Joe Biden’s US must act like a new leader, not a returning one


The writer is chief executive of the New America think-tank and an FT contributing editor

Five sentences. That is all Joe Biden devoted to foreign policy in this week’s 21-minute inaugural address. Moreover, one of them, borrowed from Barack Obama and tracing back in spirit to Thomas Jefferson, was, “We will lead not merely by the example of our power but by the power of our example” — which means fixing things at home. This came from a new US president who has travelled the world, chaired the Senate foreign relations committee and is on a first-name basis with scores of global leaders.

He got the balance right. US power and influence abroad ultimately will depend on his ability to bring the nation together; repair its infrastructure, health and education systems; restore public trust in democracy; and close the yawning gaps of race and class. Given this, the question is where Mr Biden and his experienced foreign policy team should focus their limited time and attention.

Step one, as Mr Biden acknowledged, is “to repair our alliances and engage with the world once again”. He began making good on this promise with a flurry of executive orders: rejoining the Paris climate agreement and the World Health Organization, and seeking a five-year extension of an important US-Russian arms control treaty. Mr Biden will also be taking calls with many heads of state and government in the coming days, affirming that America can once again be trusted as a reliable ally and partner.

Overall, however, the US needs to do more listening than talking. Secretary of state-designate Antony Blinken will probably make a global reassurance tour, but he should act as if America is a new leader rather than a returning one. As Nicholas Stern noted on the politics of climate change back in November, “It’s not simply that the [US] is a world leader who took four years off and it just picks up again. The world has moved on and it has been moving on for a long time.” The new world is one that “has the US, China, EU and India at centre stage”.

The Biden team must think hard about how to lead in this world and start from the presumption that the US is no longer an indispensable power. Their best move would be to turn to the EU. One of the greatest contributions America could make to global peace and prosperity is to stop thinking of Europe as 27 separate capitals and instead work with Brussels towards a true transatlantic coalition that would include nearly 800m people; about one-third of the global economy; a vast diplomatic and cultural network; and a set of shared aspirational values.

Mr Biden should thus move quickly to accept European Commission president Ursula von der Leyen’s proposal for “a new transatlantic agenda”. China has just completed and investment treaty with the EU; polls taken by the European Council on Foreign Relations show large majorities across 11 European countries predicting that China will probably “be a stronger power than the US” within 10 years. 

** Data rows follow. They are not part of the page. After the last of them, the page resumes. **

(* ===== verification/InodeManager.v ===== *)
(** * The inode manager (src/inode_manager.h, src/inode_manager.cc)

    Inodes are read from and written to the inode table byte for byte; files
    are lists of blocks reached through 32 direct addresses and one indirect
    block.  [time(NULL)] is the argument [cur] of the operations that read the
    clock; the contents of uninitialised local arrays are arguments too. *)

From S2P Require Import Prelude Disk.

(** ** struct inode *)

Record inode := Inode {
  i_type : Z;            (* short *)
  i_size : Z;            (* unsigned int, as the next three *)
  i_atime : Z;
  i_mtime : Z;
  i_ctime : Z;
  i_blocks : list Z      (* blockid_t blocks[NDIRECT+1] *)
}.

Definition NINDIRECT : Z := BLOCK_SIZE / 4.
Definition MAXFILE : Z := NDIRECT + NINDIRECT.

(** [((struct inode * ) buf) + k] *)
Definition inode_off (k : Z) : nat := Z.to_nat (k * sizeof_inode).

Definition inode_of_bytes (p : list Z) : inode :=
  Inode (s16 (le_dec (sub p 0 2))) (le_dec (sub p 4 4)) (le_dec (sub p 8 4))
        (le_dec (sub p 12 4)) (le_dec (sub p 16 4)) (dec32s 33 (sub p 20 132)).

Definition inode_bytes (pad : list Z) (ino : inode) : list Z :=
  le_enc 2 (i_type ino) ++ pad ++ le_enc 4 (i_size ino) ++ le_enc 4 (i_atime ino) ++
  le_enc 4 (i_mtime ino) ++ le_enc 4 (i_ctime ino) ++ enc32s (i_blocks ino).

Definition load_inode (buf : list Z) (k : Z) : inode :=
  inode_of_bytes (sub buf (inode_off k) 152).

(** An assignment to [*ino_disk] leaves the padding bytes as they are. *)
Definition store_inode (buf : list Z) (k : Z) (ino : inode) : list Z :=
  splice buf (inode_off k) (inode_bytes (sub buf (inode_off k + 2) 2) ino).

Definition set_times (ino : inode) (mtime ctime : Z) : inode :=
  Inode (i_type ino) (i_size ino) (i_atime ino) mtime ctime (i_blocks ino).
Definition set_atime (ino : inode) (t : Z) : inode :=
  Inode (i_type ino) (i_size ino) t (i_mtime ino) (i_ctime ino) (i_blocks ino).
Definition set_size (ino : inode) (n : Z) : inode :=
  Inode (i_type ino) n (i_atime ino) (i_mtime ino) (i_ctime ino) (i_blocks ino).
Definition set_type (ino : inode) (t : Z) : inode :=
  Inode t (i_size ino) (i_atime ino) (i_mtime ino) (i_ctime ino) (i_blocks ino).
Definition set_block (ino : inode) (i : nat) (b : Z) : inode :=
  Inode (i_type ino) (i_size ino) (i_atime ino) (i_mtime ino) (i_ctime ino)
        (<[i := b]> (i_blocks ino)).

(** ** extent_protocol::attr *)

Record attr := Attr { a_type : Z; a_atime : Z; a_mtime : Z; a_ctime : Z; a_size : Z }.

Definition T_DIR : Z := 1.
Definition T_FILE : Z := 2.

Section inode_manager.
(** Uninitialised [char buf[BLOCK_SIZE]] and [char ind_buf[BLOCK_SIZE]]. *)
Variables junk junk_ind : list Z.

(** ** alloc_inode *)

(** The inner loop over the inodes of block [i]: [Some] is a [return] out of
    both loops, [None] the end of the inner loop. *)
Fixpoint inode_slots (n : nat) (cur type : Z) (bm : block_manager) (i j : Z) (buf : list Z)
    : outcome (option (block_manager * Z)) :=
  match n with
  | O => Done None
  | S n =>
      if (i =? 0) && (j =? 0) then inode_slots n cur type bm i (j + 1) buf
      else if INODE_NUM <=? j + i * IPB then Done (Some (bm, 0))
      else
        let ino := load_inode buf j in
        if i_type ino =? 0 then
          let ino' := Inode (s16 type) 0 (i_atime ino) (u32 cur) (u32 cur) (replicate 33 0) in
          bm ← bm_write_block bm (i + IBLOCK 0 (sb_nblocks (bm_sb bm))) (store_inode buf j ino');
          mret (Some (bm, j + i * IPB))
        else inode_slots n cur type bm i (j + 1) buf
  end.

Fixpoint inode_table_scan (n : nat) (cur type : Z) (bm : block_manager) (i : Z) (buf : list Z)
    : outcome (block_manager * Z) :=
  match n with
  | O => Done (bm, 0)
  | S n =>
      let buf := bm_read_block bm (i + IBLOCK 0 (sb_nblocks (bm_sb bm))) buf in
      r ← inode_slots (Z.to_nat IPB) cur type bm i 0 buf;
      match r with
      | Some res => Done res
      | None => inode_table_scan n cur type bm (i + 1) buf
      end
  end.

Definition alloc_inode (cur type : Z) (bm : block_manager) : outcome (block_manager * Z) :=
  inode_table_scan (Z.to_nat (CEIL (sb_ninodes (bm_sb bm)) IPB)) cur type bm 0 junk.

(** [exit(0)] when the first inode is not 1. *)
Definition inode_manager_new (cur : Z) : outcome block_manager :=
  r ← alloc_inode cur T_DIR block_manager_new;
  if snd r =? 1 then Done (fst r) else Fault AssertFailed.

(** ** get_inode, put_inode, free_inode *)

Definition get_inode (bm : block_manager) (inum : Z) : option inode :=
  if (inum <? 0) || (INODE_NUM <=? inum) then None
  else
    let buf := bm_read_block bm (IBLOCK inum (sb_nblocks (bm_sb bm))) junk in
    let ino_disk := load_inode buf (inum mod IPB) in
    if i_type ino_disk =? 0 then None else Some ino_disk.

Definition put_inode (bm : block_manager) (inum : Z) (ino : inode) : outcome block_manager :=
  let buf := bm_read_block bm (IBLOCK inum (sb_nblocks (bm_sb bm))) junk in
  bm_write_block bm (IBLOCK inum (sb_nblocks (bm_sb bm))) (store_inode buf (inum mod IPB) ino).

Definition free_inode (cur : Z) (bm : block_manager) (inum : Z) : outcome block_manager :=
  match get_inode bm inum with
  | None => Done bm
  | Some ino =>
      if i_type ino =? 0 then Done bm
      else put_inode bm inum (set_times (set_type ino 0) (u32 cur) (u32 cur))
  end.

(** ** BLK(ino, ind, i), as a value and as the target of an assignment *)

Definition BLK (ino : inode) (ind : list Z) (i : Z) : outcome Z :=
  if i <? NDIRECT then load (i_blocks ino) i else load32 ind (4 * (i - NDIRECT)).

Definition BLK_set (ino : inode) (ind : list Z) (i v : Z) : outcome (inode * list Z) :=
  if i <? NDIRECT
  then bs ← store (i_blocks ino) i v;
       mret (Inode (i_type ino) (i_size ino) (i_atime ino) (i_mtime ino) (i_ctime ino) bs, ind)
  else ind ← store32 ind (4 * (i - NDIRECT)) v; mret (ino, ind).

(** [ino->blocks[NDIRECT]] *)
Definition ind_block (ino : inode) : Z := default 0 (i_blocks ino !! Z.to_nat NDIRECT).

(** ** read_file *)

Fixpoint read_blocks (n : nat) (bm : block_manager) (ino : inode) (ind : list Z) (i : Z)
    (buf out : list Z) : outcome (list Z * list Z) :=
  match n with
  | O => Done (buf, out)
  | S n =>
      b ← BLK ino ind i;
      let buf := bm_read_block bm b buf in
      out ← store_bytes out (i * BLOCK_SIZE) (take (Z.to_nat BLOCK_SIZE) buf);
      read_blocks n bm ino ind (i + 1) buf out
  end.

(** [out] is [( *buf_out, *size)] as the caller passes them and gets them
    back, [None] for a null pointer.  Every byte of the [malloc]ed buffer is
    overwritten before it is returned, so it starts as zeroes here. *)
Definition read_file (cur : Z) (bm : block_manager) (inum : Z) (out : option (list Z) * Z)
    : outcome (block_manager * (option (list Z) * Z)) :=
  match get_inode bm inum with
  | None => Done (bm, out)
  | Some ino =>
      if i_type ino =? 0 then Done (bm, (None, 0))
      else
        let bc := CEIL (i_size ino) BLOCK_SIZE in
        let ind := if NDIRECT <? bc then bm_read_block bm (ind_block ino) junk_ind else junk_ind in
        let size := s32 (i_size ino) in
        if size =? 0 then Done (bm, (fst out, size))
        else
          r ← read_blocks (Z.to_nat (bc - 1)) bm ino ind 0 junk
                (replicate (Z.to_nat (i_size ino)) 0);
          let '(buf, mem) := r in
          b ← BLK ino ind (bc - 1);
          let buf := bm_read_block bm b buf in
          let last := if i_size ino mod BLOCK_SIZE =? 0 then BLOCK_SIZE
                      else i_size ino mod BLOCK_SIZE in
          mem ← store_bytes mem ((bc - 1) * BLOCK_SIZE) (take (Z.to_nat last) buf);
          bm ← put_inode bm inum (set_atime ino (u32 cur));
          mret (bm, (Some mem, size))
  end.

(** ** write_file *)

(** [bm->write_block(BLK(ino, ind, i), buf + i * BLOCK_SIZE)] for [n]
    successive values of [i]. *)
Fixpoint write_blocks (n : nat) (bm : block_manager) (ino : inode) (ind : list Z) (i : Z)
    (buf : list Z) : outcome block_manager :=
  match n with
  | O => Done bm
  | S n =>
      b ← BLK ino ind i;
      bm ← bm_write_block bm b (drop (Z.to_nat (i * BLOCK_SIZE)) buf);
      write_blocks n bm ino ind (i + 1) buf
  end.

Fixpoint free_tail (n : nat) (bm : block_manager) (ino : inode) (ind : list Z) (i : Z)
    : outcome (block_manager * inode * list Z) :=
  match n with
  | O => Done (bm, ino, ind)
  | S n =>
      b ← BLK ino ind i;
      bm ← free_block junk bm b;
      r ← BLK_set ino ind i 0;
      free_tail n bm (fst r) (snd r) (i + 1)
  end.

Fixpoint grow_blocks (n : nat) (bm : block_manager) (ino : inode) (ind : list Z) (i : Z)
    (buf : list Z) : outcome (block_manager * inode * list Z) :=
  match n with
  | O => Done (bm, ino, ind)
  | S n =>
      a ← alloc_block junk bm;
      r ← BLK_set ino ind i (snd a);
      b ← BLK (fst r) (snd r) i;
      bm ← bm_write_block (fst a) b (drop (Z.to_nat (i * BLOCK_SIZE)) buf);
      grow_blocks n bm (fst r) (snd r) (i + 1) buf
  end.

(** [buf] is the memory from the pointer on; [size] is an [int]. *)
Definition write_file (cur : Z) (bm : block_manager) (inum : Z) (buf : list Z) (size : Z)
    : outcome block_manager :=
  match get_inode bm inum with
  | None => Done bm
  | Some ino =>
      if i_type ino =? 0 then Done bm
      else
        let bc := CEIL (i_size ino) BLOCK_SIZE in
        let bc_new := CEIL size BLOCK_SIZE in
        let ind := if NDIRECT <? bc then bm_read_block bm (ind_block ino) junk_ind else junk_ind in
        bm ← write_blocks (Z.to_nat (Z.min bc_new bc)) bm ino ind 0 buf;
        if bc_new =? bc then
          let ino := set_times ino (u32 cur) (u32 cur) in
          let ino := if u32 size =? i_size ino then ino
                     else set_times (set_size ino (u32 size)) (i_mtime ino) (u32 cur) in
          put_inode bm inum ino
        else if bc_new <? bc then
          r ← free_tail (Z.to_nat (bc - bc_new)) bm ino ind bc_new;
          let '(bm, ino, ind) := r in
          r ← (if (NDIRECT <? bc) && (bc_new <=? NDIRECT)
               then bm ← free_block junk bm (ind_block ino);
                    mret (bm, set_block ino (Z.to_nat NDIRECT) 0)
               else mret (bm, ino));
          put_inode (fst r) inum (set_size (set_times (snd r) (u32 cur) (u32 cur)) (u32 size))
        else
          r ← (if (bc <=? NDIRECT) && (NDIRECT <? bc_new)
               then a ← alloc_block junk bm;
                    mret (fst a, set_block ino (Z.to_nat NDIRECT) (snd a), zero_block)
               else mret (bm, ino, ind));
          let '(bm, ino, ind) := r in
          r ← grow_blocks (Z.to_nat (bc_new - bc)) bm ino ind bc buf;
          let '(bm, ino, ind) := r in
          bm ← (if ind_block ino =? 0 then mret bm else bm_write_block bm (ind_block ino) ind);
          put_inode bm inum (set_size (set_times ino (u32 cur) (u32 cur)) (u32 size))
  end.

(** ** getattr and remove_file *)

Definition im_getattr (bm : block_manager) (inum : Z) : attr :=
  let buf := bm_read_block bm (u32 (IBLOCK inum (sb_nblocks (bm_sb bm)))) junk in
  let ino_disk := load_inode buf (inum mod IPB) in
  Attr (u32 (i_type ino_disk)) (i_atime ino_disk) (i_mtime ino_disk) (i_ctime ino_disk)
       (i_size ino_disk).

Fixpoint free_blocks_of (n : nat) (bm : block_manager) (ino : inode) (ind : list Z) (i : Z)
    : outcome block_manager :=
  match n with
  | O => Done bm
  | S n =>
      b ← BLK ino ind i;
      bm ← free_block junk bm b;
      free_blocks_of n bm ino ind (i + 1)
  end.

Definition remove_file (cur : Z) (bm : block_manager) (inum : Z) : outcome block_manager :=
  match get_inode bm inum with
  | None => Done bm
  | Some ino =>
      if i_type ino =? 0 then Done bm
      else
        let bc := CEIL (i_size ino) BLOCK_SIZE in
        r ← (if NDIRECT <? bc
             then let ind := bm_read_block bm (ind_block ino) junk_ind in
                  bm ← free_block junk bm (ind_block ino); mret (bm, ind)
             else mret (bm, junk_ind));
        bm ← free_blocks_of (Z.to_nat bc) (fst r) ino (snd r) 0;
        free_inode cur bm inum
  end.

End inode_manager.

(** ** Lemmas: the layout of an inode *)

Definition inode_ok (ino : inode) : Prop :=
  is_s16 (i_type ino) /\ is_u32 (i_size ino) /\ is_u32 (i_atime ino) /\
  is_u32 (i_mtime ino) /\ is_u32 (i_ctime ino) /\
  length (i_blocks ino) = 33%nat /\ Forall is_u32 (i_blocks ino).

Lemma sub_app_l {A} (l k : list A) off n :
  (off + n <= length l)%nat -> sub (l ++ k) off n = sub l off n.
Proof.
  intros. unfold sub. rewrite drop_app_le, take_app_le; [done | rewrite length_drop |]; lia.
Qed.

Lemma sub_app_r {A} (l k : list A) off n :
  (length l <= off)%nat -> sub (l ++ k) off n = sub k (off - length l) n.
Proof. intros. unfold sub. by rewrite drop_app_ge. Qed.

Lemma inode_of_inode_bytes pad ino rest :
  length pad = 2%nat -> inode_ok ino -> inode_of_bytes (inode_bytes pad ino ++ rest) = ino.
Proof.
  intros Hp (Ht & Hs & Ha & Hm & Hc & Hl & Hb). unfold inode_of_bytes, inode_bytes.
  destruct ino as [ty sz at_ mt ct bs]; cbn [i_type i_size i_atime i_mtime i_ctime i_blocks] in *.
  rewrite <- !app_assoc.
  assert (Hb' : dec32s 33 (sub (enc32s bs ++ rest) 0 132) = bs).
  { rewrite sub_app_l by (rewrite length_enc32s; lia).
    rewrite sub_all by (rewrite length_enc32s; lia).
    rewrite <- (app_nil_r (enc32s bs)), <- Hl. by apply dec_enc32s. }
  f_equal;
    repeat (rewrite sub_app_r by (rewrite ?length_le_enc; lia); rewrite ?length_le_enc, ?Hp;
            cbn [Nat.sub]);
    try (rewrite sub_app_l by (rewrite ?length_le_enc; lia);
         rewrite sub_all by apply length_le_enc);
    try (apply le_dec_enc32; assumption); [| assumption].
  rewrite le_dec_enc. unfold s16. change (8 * Z.of_nat 2) with 16.
  rewrite wrap_signed_mod by lia. by apply wrap_signed_id.
Qed.

Lemma length_inode_bytes pad ino :
  length pad = 2%nat -> length (i_blocks ino) = 33%nat ->
  length (inode_bytes pad ino) = 152%nat.
Proof.
  intros Hp Hl. unfold inode_bytes. rewrite !length_app, !length_le_enc, length_enc32s. lia.
Qed.

Lemma inode_of_bytes_ok p : length p = 152%nat -> inode_ok (inode_of_bytes p).
Proof.
  intros Hl. unfold inode_of_bytes, inode_ok. cbn -[dec32s].
  split_and!; try (apply le_dec_u32, length_sub; lia).
  - apply (wrap_signed_range 16). lia.
  - apply length_dec32s.
  - apply dec32s_u32. rewrite length_sub by lia. lia.
Qed.

Lemma inode_off_eq k : 0 <= k < 3 -> Z.of_nat (inode_off k) = k * 152.
Proof. intros. unfold inode_off. change sizeof_inode with 152. lia. Qed.

Lemma load_inode_ok buf k :
  length buf = 512%nat -> 0 <= k < 3 -> inode_ok (load_inode buf k).
Proof.
  intros Hl Hk. pose proof (inode_off_eq k Hk).
  apply inode_of_bytes_ok. rewrite length_sub; lia.
Qed.

Lemma store_inode_splice buf k ino :
  length buf = 512%nat -> 0 <= k < 3 -> inode_ok ino ->
  length (inode_bytes (sub buf (inode_off k + 2) 2) ino) = 152%nat /\
  (inode_off k + 152 <= 512)%nat.
Proof.
  intros Hl Hk Hino. pose proof (inode_off_eq k Hk). split; [| lia].
  apply length_inode_bytes; [apply length_sub; lia | apply Hino].
Qed.

Lemma length_store_inode buf k ino :
  length buf = 512%nat -> 0 <= k < 3 -> inode_ok ino ->
  length (store_inode buf k ino) = 512%nat.
Proof.
  intros Hl Hk Hino. destruct (store_inode_splice buf k ino Hl Hk Hino).
  unfold store_inode. rewrite length_splice; lia.
Qed.

Lemma load_store_inode buf k k' ino :
  length buf = 512%nat -> 0 <= k < 3 -> 0 <= k' < 3 -> inode_ok ino ->
  load_inode (store_inode buf k ino) k' = if decide (k = k') then ino else load_inode buf k'.
Proof.
  intros Hl Hk Hk' Hino. destruct (store_inode_splice buf k ino Hl Hk Hino) as [Hlen Hoff].
  pose proof (inode_off_eq k Hk). pose proof (inode_off_eq k' Hk').
  unfold load_inode, store_inode. case_decide as Hkk.
  - subst k'. rewrite <- Hlen, sub_splice_same by lia.
    rewrite <- (app_nil_r (inode_bytes _ _)). apply inode_of_inode_bytes; [| done].
    apply length_sub. lia.
  - rewrite sub_splice_disj; [done | lia | lia |]. rewrite Hlen. lia.
Qed.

Mr Biden should fast-track negotiations for a US-EU agreement that should cover not only trade and investment issues, but also deep co-operation on going green, a shared commitment to racial and gender justice and a framework for governing the digital world. Many countries, led by China and Russia, are proclaiming their digital sovereignty, creating a splinternet. If the US and the EU could agree on common rules and norms for an open and secure internet that safeguards digital rights, they would lay the foundation for a new 21st-century order.

Finally, Mr Biden should prioritise global issues over great power competition. Congress and some of his own advisers are naturally focused on countries and regions. But Mr Biden’s domestic emphasis on climate and health, issues where he seeks solutions that can also power a strong and sustainable economy, should guide his foreign policy as well. 

Mr Biden needs no persuading on climate change. His first batch of appointments included John Kerry as climate envoy for national security. In addition to rejoining the Paris agreement, he has already cancelled permits for the Keystone XL oil pipeline, designed to transport Canadian crude oil to US refineries on the Gulf of Mexico.

Global health diplomacy is just as important to combat the pandemic. As the virus that causes Covid-19 mutates, national vaccine strategies alone will not work. If developing countries remain locked down or in economic collapse, the global economy cannot recover. Moreover, health diplomacy advances US interests relative to its rivals: George W Bush’s launch of a special presidential fund to combat the HIV-Aids pandemic accomplished more for America’s reputation in Africa than many direct efforts to combat Chinese influence on the continent.

If history is any guide, no matter what priorities Mr Biden sets, the world will get in the way. North Korea could launch a missile; Vladimir Putin could create a crisis to distract Russians from Alexei Navalny’s anti-corruption drive; China can and will tighten the vice on Hong Kong. The Middle East is still full of surprises, and Venezuela is becoming a failed state. When the crisis comes, Mr Biden will respond with strength and competence. In setting his own course, however, he must pick his shots.